Now is not the time to hike the pay of Oneida County officials — especially the whopping raises proposed by a self-annointed salary review committee.

If county lawmakers are looking for ways to redistribute the ongoing surpluses, they should give it back to the people — not themselves. They can start by lowering the county sales tax.

The raises were proposed recently by a committee that consists of legislators themselves. That in itself is out of whack. Wouldn't it be nice if we all could determine — and vote on — our own pay raises? We're all worth more than we're paid, right?

But these are taxpayer dollars, and they're much easier to spend. That's because the public well  — your pocket — never runs dry, right? Right.

The proposed raise alone for County Executive Anthony Picente — $21,131,  from $114,869 to $135,000, an 18.40 percent pay hike — is nearly half of the median household income in the county. It's also a mere $10,000 less than the median household income — $31,048 — in the city of Utica, the county seat.

Other proposed pay hikes:

- All legislative positions would receive a $5,000 increase, which would bring the 20 regular legislators from $8,368 to $13,368, the chairman (Gerald Fiorini, R-7) from $21,747 to $26,747 and the majority (George Joseph, R-10) and minority (Philip Sacco, D-9) leaders from $10,038 to $15,038.

- County Comptroller Joseph J. Timpano would receive a $11,564 increase from $73,436 to $85,000.

- County Sheriff Robert Maciol would receive a $5,070 increase from $101,930 to $107,000.

- County Clerk Sandra DePerno would receive a $3,699 increase from $69,937 to $73,636.

All of the positions also will receive an annual cost-of-living increase that cannot be less than 1½ percent or more than 2½ percent.

The committee argues that Oneida County currently ranks 52 out of 57 counties in the state for legislative salary. What it doesn’t say is that Oneida County ranks first in county sales tax at 4.75 percent. (8.75 percent when you add the state’s 4 percent tax).

If leaders truly are looking out for the public good, then they'd lower that tax — something they have steadfastly refused to do.

Especially frustrating is that the higher tax was supposed to be temporary. In 2005, then-County Executive Joseph Griffo, now a state senator,  initiated a 1.5 percentage point sales-tax hike, which he said was needed to fund the skyrocketing cost of Medicaid. That boosted the sales tax to 9.75 percent. A cut in the state portion of the sales tax brought the overall tax to 9.5 percent.

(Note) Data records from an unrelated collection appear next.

(* ===== verification/DoubleExact.v ===== *)
(** Arithmetic on the numbers that hold integers: addition, subtraction and
    multiplication of integers are exact as long as the operands and the
    result stay below [2^53] in magnitude. *)
From S2P Require Import Prelude Word Double.
Open Scope Z_scope.

(** * Rounding a mantissa with trailing zeros *)

Lemma iter_pos_iter {A} (f : A -> A) p x : iter_pos f p x = Pos.iter f x p.
Proof.
  revert x. induction p as [p IH|p IH|]; intros x; cbn [iter_pos Pos.iter]; [| |done].
  - rewrite !IH. by rewrite !Pos.iter_swap.
  - by rewrite !IH.
Qed.

Lemma shr_1_double p :
  shr_1 {| shr_m := Zpos (xO p); shr_r := false; shr_s := false |}
  = {| shr_m := Zpos p; shr_r := false; shr_s := false |}.
Proof. done. Qed.

Lemma shr_exact m j e :
  shr {| shr_m := Zpos (Pos.iter xO m j); shr_r := false; shr_s := false |} e (Zpos j)
  = ({| shr_m := Zpos m; shr_r := false; shr_s := false |}, e + Zpos j).
Proof.
  unfold shr. rewrite iter_pos_iter. f_equal.
  induction j as [|j IH] using Pos.peano_ind; [done|].
  rewrite Pos.iter_succ_r, Pos.iter_succ, shr_1_double. exact IH.
Qed.

Lemma Pos_iter_xO_eq m m' j :
  Zpos m' = Zpos m * 2 ^ Zpos j -> m' = Pos.iter xO m j.
Proof. intros E. rewrite <- Pos_iter_xO in E. by injection E. Qed.

Lemma digits2_pos_scale m k j :
  0 <= j -> Zpos k = Zpos m * 2 ^ j -> Zpos (digits2_pos k) = Zpos (digits2_pos m) + j.
Proof.
  intros Hj E. pose proof (digits2_pos_bounds m) as Hb.
  apply digits2_pos_unique; [lia|]. rewrite E.
  replace (Zpos (digits2_pos m) + j - 1) with (Zpos (digits2_pos m) - 1 + j) by lia.
  rewrite !Z.pow_add_r by lia. pose proof (pow2_pos j). nia.
Qed.

(** A mantissa with 53 significant digits and [j] trailing zeros. *)
Lemma binary_round_aux_scaled s m m' e j :
  0 <= j -> Zpos (digits2_pos m) = 53 -> emin 53 1024 <= e <= 971 ->
  Zpos m' = Zpos m * 2 ^ j ->
  binary_round_aux 53 1024 s (Zpos m') (e - j) loc_Exact = S754_finite s m e.
Proof.
  intros Hj Hd He E. destruct j as [|j|j]; [| |lia].
  { rewrite Z.mul_1_r in E. injection E as ->. rewrite Z.sub_0_r.
    by apply binary_round_aux_exact. }
  pose proof (digits2_pos_scale m m' (Zpos j) Hj E) as Hd'.
  apply Pos_iter_xO_eq in E as ->.
  unfold binary_round_aux, shr_fexp at 1. cbn [shr_record_of_loc Zdigits2].
  rewrite Hd', Hd. replace (fexp 53 1024 (53 + Zpos j + (e - Zpos j))) with e
    by (unfold fexp, emin in *; lia).
  replace (e - (e - Zpos j)) with (Zpos j) by lia. rewrite shr_exact.
  cbn [shr_m loc_of_shr_record round_nearest_even].
  replace (e - Zpos j + Zpos j) with e by lia.
  unfold shr_fexp. cbn [shr_record_of_loc Zdigits2]. rewrite Hd.
  replace (fexp 53 1024 (53 + e) - e) with 0 by (unfold fexp, emin in *; lia).
  cbn [shr shr_m]. by rewrite (proj2 (Z.leb_le e _)) by lia.
Qed.

(** The mantissa of an integer, at whatever scale it comes. *)
Lemma binary_round_aux_int s z m k :
  0 < z < 2 ^ 53 -> 0 <= k -> Zpos m = z * 2 ^ k ->
  53 <= Zpos (digits2_pos m) ->
  binary_round_aux 53 1024 s (Zpos m) (- k) loc_Exact
  = double_of_Z (if s then - z else z).
Proof.
  intros Hz Hk Hm Hd.
  destruct (double_of_Z_spec (if s then - z else z)) as (m0 & k0 & Hk0 & Hm0 & -> & Hd0);
    [destruct s; lia..|].
  replace (Z.abs (if s then - z else z)) with z in Hm0 by (destruct s; lia).
  replace ((if s then - z else z) <? 0) with s by (destruct s; lia).
  assert (Hk' : k0 <= k).
  { destruct (Z.le_gt_cases k0 k); [done|].
    assert (Zpos m0 = Zpos m * 2 ^ (k0 - k)) as E.
    { rewrite Hm, Hm0, <- Z.mul_assoc, <- Z.pow_add_r by lia. do 2 f_equal. lia. }
    apply digits2_pos_scale in E; lia. }
  replace (- k) with (- k0 - (k - k0)) by lia.
  apply binary_round_aux_scaled; [lia|done|unfold emin; lia|].
  rewrite Hm, Hm0, <- Z.mul_assoc, <- Z.pow_add_r by lia. do 2 f_equal. lia.
Qed.

Lemma shl_align_int m k k' :
  Zpos (fst (shl_align m (- k) (- k'))) = Zpos m * 2 ^ Z.max 0 (k' - k) /\
  snd (shl_align m (- k) (- k')) = - Z.max k k'.
Proof.
  unfold shl_align. destruct (- k' - - k) as [|d|d] eqn:E; cbn [fst snd].
  - replace (Z.max 0 (k' - k)) with 0 by lia. lia.
  - replace (Z.max 0 (k' - k)) with 0 by lia. lia.
  - replace (Z.max 0 (k' - k)) with (Zpos d) by lia. rewrite Pos_iter_xO. lia.
Qed.

(** Normalising [z * 2^k] at the exponent [-k] gives the integer [z]. *)
Lemma binary_normalize_int z k :
  Z.abs z < 2 ^ 53 -> 0 <= k ->
  binary_normalize 53 1024 (z * 2 ^ k) (- k) false = double_of_Z z.
Proof.
  intros Hz Hk. pose proof (pow2_pos k) as Hp.
  destruct (decide (z = 0)) as [->|Hn]; [done|].
  assert (Hr : forall (s : bool) m, Zpos m = Z.abs z * 2 ^ k -> s = (z <? 0) ->
    binary_round 53 1024 s m (- k) = double_of_Z z).
  { intros s m Hm ->. unfold binary_round.
    pose proof (digits2_pos_bounds m) as Hdb. pose proof (digits2_pos_bounds m) as Hb.
    assert (Hd : Zpos (digits2_pos m) <= 53 + k).
    { destruct (Z.le_gt_cases (Zpos (digits2_pos m)) (53 + k)); [done|].
      pose proof (Z.pow_le_mono_r 2 (53 + k) (Zpos (digits2_pos m) - 1)) as Hmono.
      rewrite Z.pow_add_r in Hmono by lia. nia. }
    assert (Hd1 : k < Zpos (digits2_pos m)).
    { destruct (Z.lt_ge_cases k (Zpos (digits2_pos m))); [done|].
      pose proof (Z.pow_le_mono_r 2 (Zpos (digits2_pos m)) k). nia. }
    replace (fexp 53 1024 (Zpos (digits2_pos m) + - k))
      with (- (53 + k - Zpos (digits2_pos m))) by (unfold fexp, emin; lia).
    destruct (shl_align_int m k (53 + k - Zpos (digits2_pos m))) as [Hsf Hss].
    destruct (shl_align m _ _) as [mz ez]. cbn [fst snd] in Hsf, Hss. subst ez.
    replace z with (if z <? 0 then - Z.abs z else Z.abs z) at 2 by (destruct (Z.ltb_spec z 0); lia).
    apply binary_round_aux_int; [lia|lia| |].
    - rewrite Hsf, Hm, <- Z.mul_assoc, <- Z.pow_add_r by lia. do 2 f_equal. lia.
    - apply digits2_pos_scale in Hsf; lia. }
  unfold binary_normalize. destruct (z * 2 ^ k) as [|m|m] eqn:E; [apply Z.eq_mul_0 in E; lia| |].
  all: assert (Z.abs z * 2 ^ k = Z.abs (z * 2 ^ k)) as Ha by (rewrite Z.abs_mul; lia).
  all: apply Hr; [lia|]; clear Hr; destruct (Z.ltb_spec z 0); [try done; nia..].
Qed.

(** * The operations *)

(** The representation of an integer: [None] for zero, else sign, mantissa and
    scale. *)
Lemma d_add_exact a b :
  Z.abs a < 2 ^ 53 -> Z.abs b < 2 ^ 53 -> Z.abs (a + b) < 2 ^ 53 ->
  d_add (double_of_Z a) (double_of_Z b) = double_of_Z (a + b).
Proof.
  intros Ha Hb Hab.
  destruct (decide (a = 0)) as [->|Ha0]; [|destruct (decide (b = 0)) as [->|Hb0]].
  - rewrite Z.add_0_l. destruct (decide (b = 0)) as [->|Hb0]; [done|].
    by destruct (double_of_Z_spec b Hb0 Hb) as (m & k & _ & _ & -> & _).
  - rewrite Z.add_0_r. by destruct (double_of_Z_spec a Ha0 Ha) as (m & k & _ & _ & -> & _).
  - destruct (double_of_Z_spec a Ha0 Ha) as (m & k & Hk & Hm & -> & _).
    destruct (double_of_Z_spec b Hb0 Hb) as (m' & k' & Hk' & Hm' & -> & _).
    unfold d_add, SFadd.
    replace (Z.min (- k) (- k')) with (- Z.max k k') by lia.
    rewrite <- (binary_normalize_int (a + b) (Z.max k k')) by lia. f_equal.
    rewrite (proj1 (shl_align_int m k _)), (proj1 (shl_align_int m' k' _)), Hm, Hm'.
    rewrite <- !Z.mul_assoc, <- !Z.pow_add_r by lia.
    replace (k + _) with (Z.max k k') by lia. replace (k' + _) with (Z.max k k') by lia.
    unfold cond_Zopp. destruct (Z.ltb_spec a 0), (Z.ltb_spec b 0); nia.
Qed.

(** A change of sign commutes with rounding. *)
Lemma SFopp_round_aux s m e l :
  SFopp (binary_round_aux 53 1024 s m e l) = binary_round_aux 53 1024 (negb s) m e l.
Proof. unfold binary_round_aux. by repeat case_match. Qed.

Lemma SFopp_round s m e : SFopp (binary_round 53 1024 s m e) = binary_round 53 1024 (negb s) m e.
Proof. unfold binary_round. case_match. apply SFopp_round_aux. Qed.

Lemma d_neg_exact a : a <> 0 -> d_neg (double_of_Z a) = double_of_Z (- a).
Proof. destruct a; [done| |]; intros _; apply SFopp_round. Qed.

Lemma d_sub_add_opp a b : d_sub a b = d_add a (d_neg b).
Proof.
  destruct a as [s|s| |s m e], b as [s'|s'| |s' m' e']; cbn; try done.
  - by destruct s, s'.
  - by destruct s, s'.
  - f_equal. unfold cond_Zopp. destruct s'; cbn [negb]; lia.
Qed.

Lemma d_sub_exact a b :
  Z.abs a < 2 ^ 53 -> Z.abs b < 2 ^ 53 -> Z.abs (a - b) < 2 ^ 53 ->
  d_sub (double_of_Z a) (double_of_Z b) = double_of_Z (a - b).
Proof.
  intros Ha Hb Hab. rewrite d_sub_add_opp. destruct (decide (b = 0)) as [->|Hb0].
  - rewrite Z.sub_0_r. destruct (decide (a = 0)) as [->|Ha0]; [done|].
    by destruct (double_of_Z_spec a Ha0 Ha) as (m & k & _ & _ & -> & _).
  - rewrite d_neg_exact by done. apply d_add_exact; lia.
Qed.

Lemma d_mul_exact a b :
  a <> 0 -> b <> 0 -> Z.abs a < 2 ^ 53 -> Z.abs b < 2 ^ 53 -> Z.abs (a * b) < 2 ^ 53 ->
  d_mul (double_of_Z a) (double_of_Z b) = double_of_Z (a * b).
Proof.
  intros Ha0 Hb0 Ha Hb Hab.
  destruct (double_of_Z_spec a Ha0 Ha) as (m & k & Hk & Hm & -> & Hd).
  destruct (double_of_Z_spec b Hb0 Hb) as (m' & k' & Hk' & Hm' & -> & Hd').
  unfold d_mul, SFmul. replace (- k + - k') with (- (k + k')) by lia.
  assert (Hp : Zpos (m * m') = Z.abs (a * b) * 2 ^ (k + k')).
  { rewrite Pos2Z.inj_mul, Hm, Hm', Z.abs_mul, Z.pow_add_r by lia. lia. }
  rewrite (binary_round_aux_int _ (Z.abs (a * b))); [|nia|lia|done|].
  - f_equal. destruct (Z.ltb_spec a 0), (Z.ltb_spec b 0); cbn [xorb]; nia.
  - pose proof (digits2_pos_bounds m) as Hb1. pose proof (digits2_pos_bounds m') as Hb2.
    rewrite Hd in Hb1. rewrite Hd' in Hb2.
    pose proof (digits2_pos_bounds (m * m')) as Hb3.
    destruct (Z.le_gt_cases 53 (Zpos (digits2_pos (m * m')))); [done|].
    pose proof (Z.pow_le_mono_r 2 (Zpos (digits2_pos (m * m'))) 52). nia.
Qed.

(** * Comparisons *)

Lemma SFcompare_pos m e m' e' :
  SFcompare (S754_finite false m e) (S754_finite false m' e')
  = Some (match e ?= e' with Eq => (m ?= m')%positive | c => c end).
Proof. cbn. unfold Pos.compare. by destruct (e ?= e'). Qed.

Lemma compare_scaled x y m k m' k' :
  0 < x -> 0 < y -> 0 <= k -> 0 <= k' ->
  Zpos m = x * 2 ^ k -> Zpos m' = y * 2 ^ k' ->
  Zpos (digits2_pos m) = 53 -> Zpos (digits2_pos m') = 53 ->
  match - k ?= - k' with Eq => (m ?= m')%positive | c => c end = (x ?= y).
Proof.
  intros Hx Hy Hk Hk' Hm Hm' Hd Hd'.
  pose proof (digits2_pos_bounds m) as B. pose proof (digits2_pos_bounds m') as B'.
  rewrite Hd in B. rewrite Hd' in B'. pose proof (pow2_pos k Hk). pose proof (pow2_pos k' Hk').
  destruct (Z.compare_spec (- k) (- k')) as [E|E|E]; symmetry.
  - assert (k' = k) as -> by lia. change (m ?= m')%positive with (Zpos m ?= Zpos m').
    rewrite Hm, Hm'. apply Zmult_compare_compat_r. lia.
  - apply Z.compare_lt_iff. assert (2 * 2 ^ k' <= 2 ^ k); [|nia].
    rewrite <- Z.pow_succ_r by lia. apply Z.pow_le_mono_r; lia.
  - apply Z.compare_gt_iff. assert (2 * 2 ^ k <= 2 ^ k'); [|nia].
    rewrite <- Z.pow_succ_r by lia. apply Z.pow_le_mono_r; lia.
Qed.

Lemma SFcompare_of_Z a b :
  Z.abs a < 2 ^ 53 -> Z.abs b < 2 ^ 53 ->
  SFcompare (double_of_Z a) (double_of_Z b) = Some (a ?= b).
Proof.
  intros Ha Hb.
  destruct (decide (a = 0)) as [->|Ha0]; [|destruct (decide (b = 0)) as [->|Hb0]].
  - destruct (decide (b = 0)) as [->|Hb0]; [done|].
    destruct (double_of_Z_spec b Hb0 Hb) as (m & k & _ & _ & -> & _).
    change (double_of_Z 0) with (S754_zero false). cbn [SFcompare].
    destruct (Z.ltb_spec b 0), (Z.compare_spec 0 b); done || lia.
  - destruct (double_of_Z_spec a Ha0 Ha) as (m & k & _ & _ & -> & _).
    change (double_of_Z 0) with (S754_zero false). cbn [SFcompare].
    destruct (Z.ltb_spec a 0), (Z.compare_spec a 0); done || lia.
  - destruct (double_of_Z_spec a Ha0 Ha) as (m & k & Hk & Hm & -> & Hd).
    destruct (double_of_Z_spec b Hb0 Hb) as (m' & k' & Hk' & Hm' & -> & Hd').
    destruct (Z.ltb_spec a 0), (Z.ltb_spec b 0).
    + transitivity (option_map CompOpp (SFcompare (S754_finite false m (- k)) (S754_finite false m' (- k')))).
      { cbn. by destruct (- k ?= - k'). }
      rewrite SFcompare_pos, (compare_scaled (Z.abs a) (Z.abs b)) by (try done; lia).
      cbn. f_equal. rewrite <- Z.compare_antisym.
      destruct (Z.compare_spec (Z.abs b) (Z.abs a)), (Z.compare_spec a b); done || lia.
    + cbn. f_equal. symmetry. apply Z.compare_lt_iff. lia.
    + cbn. f_equal. symmetry. apply Z.compare_gt_iff. lia.
    + rewrite SFcompare_pos, (compare_scaled (Z.abs a) (Z.abs b)) by (try done; lia).
      f_equal. rewrite !Z.abs_eq by lia. done.
Qed.

Lemma d_lt_of_Z a b :
  Z.abs a < 2 ^ 53 -> Z.abs b < 2 ^ 53 -> d_lt (double_of_Z a) (double_of_Z b) = (a <? b).
Proof. intros Ha Hb. unfold d_lt, SFltb, Z.ltb. rewrite SFcompare_of_Z by done. by destruct (a ?= b). Qed.

Lemma d_le_of_Z a b :
  Z.abs a < 2 ^ 53 -> Z.abs b < 2 ^ 53 -> d_le (double_of_Z a) (double_of_Z b) = (a <=? b).
Proof. intros Ha Hb. unfold d_le, SFleb, Z.leb. rewrite SFcompare_of_Z by done. by destruct (a ?= b). Qed.

Lemma d_eq_of_Z a b :
  Z.abs a < 2 ^ 53 -> Z.abs b < 2 ^ 53 -> d_eq (double_of_Z a) (double_of_Z b) = (a =? b).
Proof.
  intros Ha Hb. unfold d_eq, SFeqb. rewrite SFcompare_of_Z, Z.eqb_compare by done.
  by destruct (a ?= b).
Qed.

At the time, the county planned to gradually roll back the tax hike, with a goal of settling at 8 percent. Incremental rollbacks brought it down to 9 percent, but the increase never was completely eliminated. County leaders decided to back a reduction to 8.75 percent, and that's where it remains.

Lawmakers, however, do not appear reluctant to raise salaries. The recommendations were passed unanimously by the committee, which included co-chairmen Joseph and Sacco, Les Porter, R-6; Brian Mandryck, R-17; Emil Paparella, R-23, and Michael Clancey, D-4. Bipartisanship in its finest hour. Committee member Rose Ann Convertino (D-22) was not present. Picente now needs to include the proposed raises in his next proposed budget.

They figure now is a good time to hike their pay. None of those involved is up for election this year, so why not squeeze a little more out of the public? Come next election, the public will have forgotten all about it.

It's not to suggest that elected officials should never get a pay raise. But there must be a more objective way to do it other than by letting lawmakers vote themselves.

Some municipalities have appointed citizen committees to examine pay structures and determine salaries and increases.

At the very least, any pay increases approved by legislators should not take effect until after the next election, when voters would have an opportunity to give their "approval" or "disapproval" at the ballot box.